(* ===== verification/Batch.v ===== *)
(** * llama_batch_allocr (src/src/llama-batch.{h,cpp})

    Sanitizes the batch the caller submits, fills in the fields it left out, and
    cuts it into ubatches.  [init] keeps, for the whole batch, the positions of
    every sequence, the coupling of sequences, the sequence set of every token
    and the indices of every sequence set; the three splits then take unused
    tokens, mark them used and copy them into a [llama_ubatch].

    A null pointer of the C struct is [None] and reading through it is a fault,
    as is reading past the end of an array.  The vectors [pos], [n_seq_id],
    [seq_id] and [output] of the class only own the storage that [init] makes
    [batch] point to, so they are the fields of [a_batch] here.  Floats are their
    32-bit patterns.  The memory module is the interface [llama_memory]: the two
    queries [init] makes on it.  Counters of tokens are [nat]: they never exceed
    the [int32_t] number of tokens. *)

From S2P Require Export Prelude.
From S2P Require Import KvCells.

(** ** Data *)

Record llama_batch := mk_batch {
  b_n_tokens : Z;
  b_token : option (list Z);
  b_embd : option (list Z);
  b_pos : option (list Z);
  b_n_seq_id : option (list Z);
  b_seq_id : option (list (list Z));
  b_logits : option (list Z)
}.

Record llama_ubatch := mk_ubatch {
  u_equal_seqs : bool;
  u_n_tokens : nat;
  u_n_seq_tokens : nat;
  u_n_seqs : nat;
  u_n_seqs_unq : nat;
  u_n_pos : nat;
  u_token : option (list Z);
  u_embd : option (list Z);
  u_pos : list Z;
  u_n_seq_id : list Z;
  u_seq_id : list (list Z);
  u_seq_id_unq : list nat;
  u_seq_idx : list Z;
  u_output : list Z
}.

Definition is_pos_2d (u : llama_ubatch) : bool := 3 <=? u_n_pos u.

(** [return {}] *)
Definition no_ubatch : llama_ubatch := mk_ubatch false 0 0 0 0 0 None None [] [] [] [] [] [].

(** What [init] asks the memory module. *)
Record llama_memory := mk_memory { m_pos_min : nat -> Z; m_pos_max : nat -> Z }.

Record llama_batch_allocr := mk_allocr {
  a_n_pos_per_embd : nat;
  a_batch : llama_batch;
  a_n_embd : nat;
  a_n_seq_max : nat;
  a_n_outputs : nat;
  a_seq_id_unq : list nat;
  a_seq_idx : list Z;
  a_has_cpl : bool;
  a_seq_pos : list (gset Z);
  a_seq_cpl : list (list bool);
  a_seq_set : list (gset nat);
  a_seq_set_map : gmap (gset nat) (list nat);
  a_out_ids : list nat;
  a_n_used : nat;
  a_used : list bool
}.

Definition null_batch : llama_batch := mk_batch 0 None None None None None None.

(** The constructor. *)
Definition new_allocr (n_pos_per_embd : nat) : llama_batch_allocr :=
  mk_allocr n_pos_per_embd null_batch 0 0 0 [] (replicate LLAMA_MAX_SEQ (-1)%Z) false
    (replicate LLAMA_MAX_SEQ ∅) (replicate LLAMA_MAX_SEQ (replicate LLAMA_MAX_SEQ false))
    [] ∅ [] 0 [].

Definition set_batch b a := mk_allocr (a_n_pos_per_embd a) b (a_n_embd a) (a_n_seq_max a) (a_n_outputs a)
  (a_seq_id_unq a) (a_seq_idx a) (a_has_cpl a) (a_seq_pos a) (a_seq_cpl a) (a_seq_set a) (a_seq_set_map a)
  (a_out_ids a) (a_n_used a) (a_used a).
Definition set_stats n_embd n_seq_max n_outputs a := mk_allocr (a_n_pos_per_embd a) (a_batch a) n_embd n_seq_max n_outputs
  (a_seq_id_unq a) (a_seq_idx a) (a_has_cpl a) (a_seq_pos a) (a_seq_cpl a) (a_seq_set a) (a_seq_set_map a)
  (a_out_ids a) (a_n_used a) (a_used a).
Definition set_unq unq idx a := mk_allocr (a_n_pos_per_embd a) (a_batch a) (a_n_embd a) (a_n_seq_max a) (a_n_outputs a)
  unq idx (a_has_cpl a) (a_seq_pos a) (a_seq_cpl a) (a_seq_set a) (a_seq_set_map a)
  (a_out_ids a) (a_n_used a) (a_used a).
Definition set_cpl has_cpl pos cpl a := mk_allocr (a_n_pos_per_embd a) (a_batch a) (a_n_embd a) (a_n_seq_max a) (a_n_outputs a)
  (a_seq_id_unq a) (a_seq_idx a) has_cpl pos cpl (a_seq_set a) (a_seq_set_map a)
  (a_out_ids a) (a_n_used a) (a_used a).
Definition set_sets sets m a := mk_allocr (a_n_pos_per_embd a) (a_batch a) (a_n_embd a) (a_n_seq_max a) (a_n_outputs a)
  (a_seq_id_unq a) (a_seq_idx a) (a_has_cpl a) (a_seq_pos a) (a_seq_cpl a) sets m
  (a_out_ids a) (a_n_used a) (a_used a).
Definition set_split out n_used used a := mk_allocr (a_n_pos_per_embd a) (a_batch a) (a_n_embd a) (a_n_seq_max a) (a_n_outputs a)
  (a_seq_id_unq a) (a_seq_idx a) (a_has_cpl a) (a_seq_pos a) (a_seq_cpl a) (a_seq_set a) (a_seq_set_map a)
  out n_used used.

(** ** Reading the arrays *)

(** Dereferencing a pointer. *)
Definition deref {A} (p : option A) : outcome A :=
  match p with Some a => Ok a | None => Err OutOfBounds end.

(** Indexing by a signed integer. *)
Definition arr_get {A} (v : list A) (z : Z) : outcome A :=
  if (z <? 0)%Z then Err OutOfBounds else vec_get v (Z.to_nat z).

Definition arr_set {A} (v : list A) (z : Z) (a : A) : outcome (list A) :=
  if (z <? 0)%Z then Err OutOfBounds else vec_set v (Z.to_nat z) a.

Definition token_get (b : llama_batch) (i : nat) : outcome Z := l ← deref (b_token b); vec_get l i.
Definition pos_at (b : llama_batch) (i : nat) : outcome Z := l ← deref (b_pos b); vec_get l i.
Definition logit_at (b : llama_batch) (i : nat) : outcome Z := l ← deref (b_logits b); vec_get l i.
Definition n_seq_at (b : llama_batch) (i : nat) : outcome Z := l ← deref (b_n_seq_id b); vec_get l i.
Definition seq_id_at (b : llama_batch) (i s : nat) : outcome Z :=
  l ← deref (b_seq_id b); ids ← vec_get l i; vec_get ids s.

(** [seq_id[i][s]] for [s] from 0 to [n_seq_id[i]] *)
Definition token_ids (b : llama_batch) (i : nat) : outcome (list Z) :=
  n ← n_seq_at b i;
  foldM (fun r s => x ← seq_id_at b i s; Ok (r ++ [x])) (seq 0 (Z.to_nat n)) [].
━━━━━━━━━━━━━━━━
PROBLEM DETAILS - Each line from the one containing "Definition token_get (b" to the final line above should be written out exactly; please omit the others.

ANSWER SPACE -
Definition token_get (b : llama_batch) (i : nat) : outcome Z := l ← deref (b_token b); vec_get l i.
Definition pos_at (b : llama_batch) (i : nat) : outcome Z := l ← deref (b_pos b); vec_get l i.
Definition logit_at (b : llama_batch) (i : nat) : outcome Z := l ← deref (b_logits b); vec_get l i.
Definition n_seq_at (b : llama_batch) (i : nat) : outcome Z := l ← deref (b_n_seq_id b); vec_get l i.
Definition seq_id_at (b : llama_batch) (i s : nat) : outcome Z :=
  l ← deref (b_seq_id b); ids ← vec_get l i; vec_get ids s.

(** [seq_id[i][s]] for [s] from 0 to [n_seq_id[i]] *)
Definition token_ids (b : llama_batch) (i : nat) : outcome (list Z) :=
  n ← n_seq_at b i;
  foldM (fun r s => x ← seq_id_at b i s; Ok (r ++ [x])) (seq 0 (Z.to_nat n)) [].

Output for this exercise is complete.